ASSIGNMENT
Starting with the line that contains "Definition run (tasks", set down each line through the end of the entries below, exactly and with nothing added.

DATASET EXCERPTS

(** C2 (amended). On the long store [fred_data_long], written by the script's
    [insert_observations], the upsert is replace-on-conflict: after the
    upsert of (series, d, v1) and, later (after any other batches), of
    (series, d, v2), exactly one row is stored for (series, d), and its value
    is v2 as SQLite stores it.  [FREDDatabase.insert_observations] writes the
    table [observations] with insert-or-ignore on (series_id, date,
    realtime_start, realtime_end): a second offer of a stored key inserts
    nothing and leaves the store as it was, so from an empty table the value
    stored for the key is the first one. *)
Theorem observation_upsert_conflict :
  (∀ (sid : string) (d : Z) (v1 v2 : pyval) (w : ExtractScript.world)
     (later : list (string * list (Z * pyval))),
     let w1 := (ExtractScript.insert_observations sid [(d, v1)] w).2 in
     let w' := foldl (λ w b, (ExtractScript.insert_observations b.1 b.2 w).2) w1 later in
     let w2 := (ExtractScript.insert_observations sid [(d, v2)] w').2 in
     filter (λ r, ExtractScript.same_key sid d r)
            (ExtractScript.fred_data_long (ExtractScript.db w2))
     = [ExtractScript.LongRow sid d (bind_real v2)])
  ∧
  (∀ (sid d v1 v2 rs re : string) (w : Package.world),
     let w1 := (Package.insert_observations sid [Package.observation_json d v1 rs re] w).2 in
     Package.insert_observations sid [Package.observation_json d v2 rs re] w1
     = (Ok 0%nat, w1))
  ∧
  (∀ (sid d v1 v2 rs re : string),
     let w0 := Package.World (Package.Database [] [] []) [] in
     let w1 := (Package.insert_observations sid [Package.observation_json d v1 rs re] w0).2 in
     let w2 := (Package.insert_observations sid [Package.observation_json d v2 rs re] w1).2 in
     Package.observations (Package.db w2)
     = [Package.ObservationRow sid (Some d)
          (if bool_decide (v1 = ".") then None else Some v1) (Some rs) (Some re)]).
Proof.
  split; [|split].
  - intros sid d v1 v2 w later w1 w' w2. subst w2.
    apply (insert_observations_last_wins sid d v2 [] []). apply not_elem_of_nil.
  - intros sid d v1 v2 rs re w. apply insert_observations_second_ignored.
  - intros sid d v1 v2 rs re w0 w1 w2.
    pose proof (insert_observations_second_ignored sid d v1 v2 rs re w0) as Hsecond.
    cbn zeta in Hsecond. subst w2 w1. rewrite Hsecond. cbn [snd].
    subst w0. rewrite insert_observations_single. cbn zeta.
    rewrite insert_observation_inserted.
    + cbn. by rewrite observation_params_json.
    + cbn. by intros ?%Exists_nil.
Qed.
(** * AllDownloader: the media resolution engine

    A shallow embedding of the resolution engine of the repository
    (platform detection, per-platform resolvers, mirror iteration,
    option normalisation, de-duplication and ranking) and of what stands
    around it (the page with its history, preview and theme, the cache
    of the backend), and the proofs of their properties.

    Conventions of the model.
    - A JavaScript string is a [string]: a sequence of code units below
      256.  White space is the part of ECMAScript's [\s] in that range.
    - A JSON number is an integer [Z]; the fields the code reads through
      [Number(...)], [/] or [-] may also hold a numeric string
      ([numeric]).  Byte counts and scores are exact below [2^53].
    - A JSON document is a record with one optional field per property
      the code reads; [None] is a missing ([undefined]) property.
    - An [async] function is a computation in the monad [M]: it threads
      the trace of network requests issued so far and either returns a
      value or throws an error.  The network is an oracle that answers
      the [i]-th request of a run. *)

From Stdlib Require Import List String Ascii ZArith Bool Lia Arith PeanoNat.
From Stdlib Require Import Sorting.Sorted Sorting.Permutation.
Import ListNotations.
Local Open Scope list_scope.
Local Open Scope string_scope.

(* ===================================================================== *)
(** * JavaScript values                                                   *)
(* ===================================================================== *)

Module Js.

(** [String.prototype.startsWith] *)
Definition startsWith (s p : string) : bool := String.prefix p s.

(** [String.prototype.includes]: [sub] occurs somewhere in [s]. *)
Fixpoint includes (s sub : string) : bool :=
  String.prefix sub s ||
  match s with
  | EmptyString => false
  | String _ t => includes t sub
  end.

(** Truthiness of a string: the empty string is falsy. *)
Definition nonempty (s : string) : bool :=
  match s with EmptyString => false | _ => true end.

(** Truthiness of an optional string property. *)
Definition truthy_str (o : option string) : bool :=
  match o with Some s => nonempty s | None => false end.

(** [a || b] on an optional string with a string default. *)
Definition or_str (o : option string) (d : string) : string :=
  match o with Some s => if nonempty s then s else d | None => d end.

(** [a || b] on two optional strings. *)
Definition or_opt (a b : option string) : option string :=
  if truthy_str a then a else b.

(** [a ?? b] on an optional string with a string default. *)
Definition nullish_str (o : option string) (d : string) : string :=
  match o with Some s => s | None => d end.

(** A property the code uses as a number: a JSON number, or a JSON
    string holding the decimal numeral of the number. *)
Inductive numeric : Type :=
| Num (z : Z)
| NumStr (z : Z).

(** [Number(v)] and the numeric coercion of [/], [*] and [-]: exact on
    the integers of magnitude below [2^53], the numbers of the model;
    beyond them JavaScript rounds, and the theorems that compare numbers
    state that bound. *)
Definition toNumber (v : numeric) : Z :=
  match v with Num z => z | NumStr z => z end.

(** Truthiness: the number [0] is falsy, a numeral string never is. *)
Definition truthy_num (o : option numeric) : bool :=
  match o with
  | Some (Num z) => negb (z =? 0)%Z
  | Some (NumStr _) => true
  | None => false
  end.

(** [(v || 0)] read as a number. *)
Definition num_or0 (o : option numeric) : Z :=
  match o with Some v => toNumber v | None => 0%Z end.

Definition digit (n : Z) : ascii := ascii_of_nat (48 + Z.to_nat n).

Fixpoint decimal_pos (fuel : nat) (n : Z) (acc : string) : string :=
  match fuel with
  | O => acc
  | S f =>
      let acc' := String (digit (n mod 10)) acc in
      if (n <? 10)%Z then acc' else decimal_pos f (n / 10) acc'
  end.

(** The decimal numeral of an integer, as template literals print it. *)
Definition decimal (n : Z) : string :=
  if (n <? 0)%Z
  then "-" ++ decimal_pos (S (Z.to_nat (Z.log2 (- n)))) (- n) ""
  else decimal_pos (S (Z.to_nat (Z.log2 n))) n "".

(** [s], with zeros in front up to [f] characters. *)
Definition pad_fraction (f : nat) (s : string) : string :=
  let fix zeros (k : nat) : string :=
    match k with O => "" | S k' => String "0" (zeros k') end in
  zeros (f - String.length s) ++ s.

(** [(bytes / 1024 / 1024).toFixed(f)].  The two divisions are exact in
    binary floating point, and [toFixed] picks the integer [t] closest to
    [10^f * x], the larger one on a tie: [t = floor (10^f * x + 1/2)].  The
    result has at least one digit before the point and exactly [f] after
    it. *)
Definition mebibytes_toFixed (f : nat) (bytes : Z) : string :=
  let scale := (10 ^ Z.of_nat f)%Z in
  let render (n : Z) : string :=
    let t := ((scale * n + 2 ^ 19) / 2 ^ 20)%Z in
    decimal (t / scale) ++
    match f with
    | O => ""
    | _ => "." ++ pad_fraction f (decimal (t mod scale))
    end in
  if (bytes <? 0)%Z then "-" ++ render (- bytes)%Z else render bytes.

(** [String.prototype.slice(0, n)] *)
Definition slice0 (n : nat) (s : string) : string := String.substring 0 n s.

(** [s.split('.').pop()]: the text after the last dot, all of [s] when it
    has no dot. *)
Fixpoint after_last_dot_aux (s acc : string) : string :=
  match s with
  | EmptyString => acc
  | String c t =>
      if Ascii.eqb c "." then after_last_dot_aux t t
      else after_last_dot_aux t acc
  end.

Definition split_dot_pop (s : string) : string := after_last_dot_aux s s.

(** Characters of [StrWhiteSpaceChar] below 256. *)
Definition is_white (c : ascii) : bool :=
  let n := nat_of_ascii c in
  (((9 <=? n) && (n <=? 13)) || (n =? 32) || (n =? 160))%nat.

Fixpoint trim_start (s : string) : string :=
  match s with
  | String c t => if is_white c then trim_start t else s
  | EmptyString => s
  end.

(** The value of a digit in the given radix, if it is one. *)
Definition digit_value (radix : Z) (c : ascii) : option Z :=
  let n := Z.of_nat (nat_of_ascii c) in
  let v := if ((48 <=? n) && (n <=? 57))%Z then Some (n - 48)%Z
           else if ((97 <=? n) && (n <=? 122))%Z then Some (n - 87)%Z
           else if ((65 <=? n) && (n <=? 90))%Z then Some (n - 55)%Z
           else None in
  match v with
  | Some d => if (d <? radix)%Z then Some d else None
  | None => None
  end.

(** The leading digits of [s], accumulated; [None] when there is none. *)
Fixpoint digits_value (radix : Z) (s : string) (acc : option Z) : option Z :=
  match s with
  | String c t =>
      match digit_value radix c with
      | Some d =>
          digits_value radix t
            (Some (match acc with Some a => a * radix + d | None => d end)%Z)
      | None => acc
      end
  | EmptyString => acc
  end.

(** [parseInt(s)]: leading white space, a sign, a [0x] prefix, then the
    longest run of digits; [None] is [NaN]. *)
Definition parseInt (s : string) : option Z :=
  let s1 := trim_start s in
  let (neg, s2) :=
    match s1 with
    | String "-" t => (true, t)
    | String "+" t => (false, t)
    | _ => (false, s1)
    end in
  let (radix, s3) :=
    match s2 with
    | String "0" (String "x" t) => (16%Z, t)
    | String "0" (String "X" t) => (16%Z, t)
    | _ => (10%Z, s2)
    end in
  match digits_value radix s3 None with
  | Some v => Some (if neg then (- v)%Z else v)
  | None => None
  end.

End Js.

(* ===================================================================== *)
(** * Arrays and maps                                                     *)
(* ===================================================================== *)

Module JsArray.

Section Sort.
Context {A : Type}.
Variable compareFn : A -> A -> Z.

(** [x] is placed in front of the first element it does not have to
    follow. *)
Fixpoint insert (x : A) (l : list A) : list A :=
  match l with
  | [] => [x]
  | y :: t => if (compareFn x y <=? 0)%Z then x :: l else y :: insert x t
  end.

(** [Array.prototype.sort(compareFn)].  ECMAScript requires the sort to
    be stable; for a comparator that orders the elements consistently
    this fixes the result, whatever algorithm the engine runs.  The
    model is the stable insertion sort. *)
Definition sort (l : list A) : list A := fold_right insert [] l.

(** [x] may stand in front of [y]. *)
Definition in_order (x y : A) : Prop := (compareFn x y <= 0)%Z.
End Sort.

(** [arr[0]] *)
Definition first {A : Type} (l : list A) : option A := hd_error l.

(** [arr.indexOf(x)] on an array of strings. *)
Fixpoint indexOf_from (i : Z) (l : list string) (x : string) : Z :=
  match l with
  | [] => (-1)%Z
  | y :: t => if String.eqb y x then i else indexOf_from (i + 1)%Z t x
  end.

Definition indexOf (l : list string) (x : string) : Z := indexOf_from 0%Z l x.

End JsArray.

(** A [Map] with string keys: its entries in insertion order.  [set] on a
    key already present replaces the value and leaves the entry where it
    is. *)
Module JsMap.

Section Map.
Context {V : Type}.

Definition t : Type := list (string * V).

Fixpoint set (k : string) (v : V) (m : t) : t :=
  match m with
  | [] => [(k, v)]
  | (k', v') :: rest =>
      if String.eqb k' k then (k', v) :: rest else (k', v') :: set k v rest
  end.

(** [new Map(entries)] *)
Definition of_entries (entries : list (string * V)) : t :=
  fold_left (fun m e => set (fst e) (snd e) m) entries [].

(** [Array.from(m.values())] *)
Definition values (m : t) : list V := map snd m.

Definition keys (m : t) : list string := map fst m.

(** [m.get(k)] *)
Fixpoint get (k : string) (m : t) : option V :=
  match m with
  | [] => None
  | (k', v) :: rest => if String.eqb k' k then Some v else get k rest
  end.

(** [m.delete(k)] *)
Fixpoint delete (k : string) (m : t) : t :=
  match m with
  | [] => []
  | (k', v) :: rest => if String.eqb k' k then rest else (k', v) :: delete k rest
  end.
End Map.

End JsMap.
(** * go-task-runner: a shallow embedding of [runner.go]

    The package runs a list of tasks either sequentially ([Run]) or split
    among [n] goroutines ([RunConc]).  Both entry points share the core loop
    [run].  This development embeds the three of them, together with
    [safeRunnerQuantity] and [concMode], and states the properties of the
    specification against the embedding.

    Modelling choices.

    - Go's [int] is modelled by [Z].  Every arithmetic result of the package
      ([i * span], [start + span], [i + offset], [l - 1], [runners - 1]) is
      bounded by twice the length of a slice, so no operation can leave the
      64-bit range; the quotient is Go's truncated one ([Z.quot]) and panics
      on a zero divisor.  The core loop [run] on its own accepts any
      offset: what is stated of it outside of [Run] and [RunConc] assumes
      that the indices it computes fit an [int] ([fits_int]).
    - A slice is modelled by the list of its elements, so a nil slice and
      an empty one are both [[]].  Go code can tell them apart, and on a
      program without tasks [Run] returns an empty slice where [RunConc]
      returns (and hands to the on-finish hook) a nil one: a statement
      that identifies a run of [RunConc] with a run of [Run] is made for
      programs with at least one task.
    - A [Task] is a closure [func() interface{}]: it may read and write the
      caller's memory [St] and returns a value of the opaque type [V].
      Hooks are closures over the same memory.
    - Code that calls back into the caller is written in a small free monad
      [Proc]; one constructor is one atomic step of a goroutine.  The
      sequential semantics [exec] runs a [Proc] to completion, the
      concurrent one [interleave] runs a pool of them under an arbitrary
      schedule.
    - Every callback invocation and every pause is recorded in a [trace],
      which is what the statements about hooks and pacing speak about.
    - A call of a task or of a hook is one atomic step and always returns;
      what a run does when a callback aborts is left open by the package.
    - Time is not modelled: a pause is an observation carrying its
      duration.
    - In [RunConc] the main goroutine only receives while the runners work,
      and the channel is a queue with room for every message; so the
      messages gathered are the messages sent, in sending order. *)

From stdpp Require Import base numbers list list_numbers sorting strings pretty
  gmap.

Open Scope Z_scope.

(** ** Go built-ins *)

Definition len {A} (l : list A) : Z := Z.of_nat (length l).

(** [a / b] on [int]: truncated quotient, run-time panic when [b = 0]. *)
Definition go_div (a b : Z) : option Z :=
  if bool_decide (b = 0) then None else Some (Z.quot a b).

(** [int] has 32 or 64 bits, depending on the platform.  An integer that
    fits 32 bits is an [int] everywhere, and on such integers the
    arithmetic of [int] is the one of [Z]. *)
Definition fits_int (z : Z) : Prop := - 2 ^ 31 ≤ z < 2 ^ 31.

(** [s[lo:hi]]: panics unless [0 <= lo <= hi <= len(s)] (the capacity of
    [p.Tasks] is at least its length; the package never slices beyond it). *)
Definition go_slice {A} (s : list A) (lo hi : Z) : option (list A) :=
  if bool_decide (0 ≤ lo ∧ lo ≤ hi ∧ hi ≤ len s)
  then Some (take (Z.to_nat (hi - lo)) (drop (Z.to_nat lo) s))
  else None.

(** [s[i] = v]: panics when the index is out of range. *)
Definition go_store {A} (s : list A) (i : Z) (v : A) : option (list A) :=
  if bool_decide (0 ≤ i ∧ i < len s)
  then Some (<[Z.to_nat i := v]> s)
  else None.

(** [sort.SliceStable]: a stable sort for the given [less]; an element is
    placed before the first later element that is not smaller than it. *)
Fixpoint insert_stable {A} (less : A → A → bool) (x : A) (l : list A) : list A :=
  match l with
  | [] => [x]
  | y :: l' => if less y x then y :: insert_stable less x l' else x :: y :: l'
  end.

Definition SliceStable {A} (less : A → A → bool) (l : list A) : list A :=
  foldr (insert_stable less) [] l.

(** ** safeRunnerQuantity and the zones of RunConc *)

Definition safeRunnerQuantity (runners length : Z) : Z :=
  if bool_decide (runners > length) then length
  else if bool_decide (runners < 1) then 1
  else runners.

(** The body of the dispatch loop of [RunConc] up to the slice expression:
    the bounds [start], [end] of the zone of runner [i]. *)
Definition zone (length runners span i : Z) : Z * Z :=
  let isLastRunner := bool_decide (i = runners - 1) in
  let start := i * span in
  let end_ := start + span in
  let end_ := if isLastRunner then length else end_ in
  (start, end_).

(** All zones, in the order the loop [for i := 0; i < runners; i++]
    computes them. *)
Definition zones (length runners span : Z) : list (Z * Z) :=
  zone length runners span <$> seqZ 0 runners.

(** The sub-sequence of [s] a zone designates. *)
Definition shard {A} (s : list A) (z : Z * Z) : list A :=
  take (Z.to_nat (z.2 - z.1)) (drop (Z.to_nat z.1) s).

Section runner.

Context {V St : Type}.

(** The zero value of [interface{}], with which [make] fills a slice. *)
Context (vnil : V).

(** ** The data model *)

Definition Task : Type := St → V * St.

Record Program : Type := mkProgram {
  Tasks : list Task;
  Interval : Z;
  PreHook : option (Z → St → St);
  PostHook : option (Z → V → St → St);
  OnStart : option (St → St);
  OnFinish : option (list V → St → St);
  isConc : bool
}.

Record trackedResult : Type := mkTracked {
  id : Z;
  res : list V
}.

(** What an observer of a run sees: each callback with its arguments, each
    task with the value it returned, each pause with its duration. *)
Inductive Event : Type :=
| EvStart
| EvPre (i : Z)
| EvTask (v : V)
| EvPost (i : Z) (v : V)
| EvSleep (d : Z)
| EvFinish (results : list V).

(** The receiver [*p], the caller's memory, and the observations so far. *)
Record State : Type := mkState {
  prog : Program;
  world : St;
  trace : list Event
}.

Definition observe (e : Event) (s : State) : State :=
  {| prog := prog s; world := world s; trace := trace s ++ [e] |}.

Definition with_world (σ : St) (s : State) : State :=
  {| prog := prog s; world := σ; trace := trace s |}.

Definition write_isConc (b : bool) (s : State) : State :=
  {| prog := {| Tasks := Tasks (prog s); Interval := Interval (prog s);
                PreHook := PreHook (prog s); PostHook := PostHook (prog s);
                OnStart := OnStart (prog s); OnFinish := OnFinish (prog s);
                isConc := b |};
     world := world s; trace := trace s |}.

(** ** Code with effects *)

Inductive Proc (A : Type) : Type :=
| Ret (a : A)
| Load (k : Program → Proc A)
| SetIsConc (b : bool) (k : Proc A)
| Invoke (h : St → St) (e : Event) (k : Proc A)
| Call (f : Task) (k : V → Proc A)
| Sleep (d : Z) (k : Proc A)
| Send (r : trackedResult) (k : Proc A)
| Panic.

Global Arguments Ret {A} a.
Global Arguments Load {A} k.
Global Arguments SetIsConc {A} b k.
Global Arguments Invoke {A} h e k.
Global Arguments Call {A} f k.
Global Arguments Sleep {A} d k.
Global Arguments Send {A} r k.
Global Arguments Panic {A}.

Fixpoint bind {A B} (m : Proc A) (f : A → Proc B) : Proc B :=
  match m with
  | Ret a => f a
  | Load k => Load (λ p, bind (k p) f)
  | SetIsConc b k => SetIsConc b (bind k f)
  | Invoke h e k => Invoke h e (bind k f)
  | Call t k => Call t (λ v, bind (k v) f)
  | Sleep d k => Sleep d (bind k f)
  | Send r k => Send r (bind k f)
  | Panic => Panic
  end.

Global Instance Proc_ret : MRet Proc := λ A a, Ret a.
Global Instance Proc_bind : MBind Proc := λ A B f m, bind m f.

(** Primitive operations as one-step procedures. *)
Definition load : Proc Program := Load Ret.
Definition invoke (h : St → St) (e : Event) : Proc unit := Invoke h e (Ret tt).
Definition call (f : Task) : Proc V := Call f Ret.
Definition sleep (d : Z) : Proc unit := Sleep d (Ret tt).
Definition send (r : trackedResult) : Proc unit := Send r (Ret tt).
Definition skip : Proc unit := Ret tt.
Definition guard {A} (o : option A) : Proc A :=
  match o with Some a => Ret a | None => Panic end.

(** ** The methods of [*Program] *)

(** [if p.PreHook != nil { p.PreHook(idx) }] and its three siblings. *)
Definition callPreHook (idx : Z) : Proc unit :=
  p ← load;
  match PreHook p with Some h => invoke (h idx) (EvPre idx) | None => skip end.

Definition callPostHook (idx : Z) (v : V) : Proc unit :=
  p ← load;
  match PostHook p with Some h => invoke (h idx v) (EvPost idx v) | None => skip end.

Definition callOnStart : Proc unit :=
  p ← load;
  match OnStart p with Some h => invoke h EvStart | None => skip end.

Definition callOnFinish (results : list V) : Proc unit :=
  p ← load;
  match OnFinish p with Some h => invoke (h results) (EvFinish results) | None => skip end.

(** [if p.Interval > 0 && !isLast { time.Sleep(p.Interval) }] *)
Definition pause (isLast : bool) : Proc unit :=
  p ← load;
  if bool_decide (Interval p > 0) && negb isLast then sleep (Interval p) else skip.

(** The loop of [run], entered at index [i] with [tasks] still to range
    over. *)
Fixpoint run_from (l offset i : Z) (tasks : list Task) (results : list V)
  : Proc (list V) :=
  match tasks with
  | [] => mret results
  | f :: tasks' =>
      let isLast := bool_decide (i = l - 1) in
      callPreHook (i + offset);;
      v ← call f;
      results ← guard (go_store results i v);
      callPostHook (i + offset) v;;
      pause isLast;;
      run_from l offset (i + 1) tasks' results
  end.

Definition run (tasks : list Task) (offset : Z) : Proc (list V) :=
  let l := len tasks in
  let results := replicate (Z.to_nat l) vnil in
  run_from l offset 0 tasks results.

(** [concMode] sets [p.isConc]; nothing in the package calls it. *)
Definition concMode (activate : bool) : Proc unit :=
  if activate then SetIsConc true (Ret tt) else SetIsConc false (Ret tt).

(** The goroutine started for runner [i]:
    [rawPartial <- trackedResult{i, p.run(part, i)}]. *)
Definition goroutine (part : list Task) (i : Z) : Proc unit :=
  r ← run part i;
  send {| id := i; res := r |}.

(** ** Semantics *)

(** How a call ends: it returns, it panics (deferred calls of the panicking
    goroutine still run), or the whole process dies (a panic inside another
    goroutine, or every goroutine blocked for ever). *)
Inductive Outcome (A : Type) : Type :=
| Returned (a : A)
| Panicked
| Crashed.

Global Arguments Returned {A} a.
Global Arguments Panicked {A}.
Global Arguments Crashed {A}.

EXERCISE RESPONSE
Definition run (tasks : list Task) (offset : Z) : Proc (list V) :=
  let l := len tasks in
  let results := replicate (Z.to_nat l) vnil in
  run_from l offset 0 tasks results.

(** [concMode] sets [p.isConc]; nothing in the package calls it. *)
Definition concMode (activate : bool) : Proc unit :=
  if activate then SetIsConc true (Ret tt) else SetIsConc false (Ret tt).

(** The goroutine started for runner [i]:
    [rawPartial <- trackedResult{i, p.run(part, i)}]. *)
Definition goroutine (part : list Task) (i : Z) : Proc unit :=
  r ← run part i;
  send {| id := i; res := r |}.

(** ** Semantics *)

(** How a call ends: it returns, it panics (deferred calls of the panicking
    goroutine still run), or the whole process dies (a panic inside another
    goroutine, or every goroutine blocked for ever). *)
Inductive Outcome (A : Type) : Type :=
| Returned (a : A)
| Panicked
| Crashed.

Global Arguments Returned {A} a.
Global Arguments Panicked {A}.
Global Arguments Crashed {A}.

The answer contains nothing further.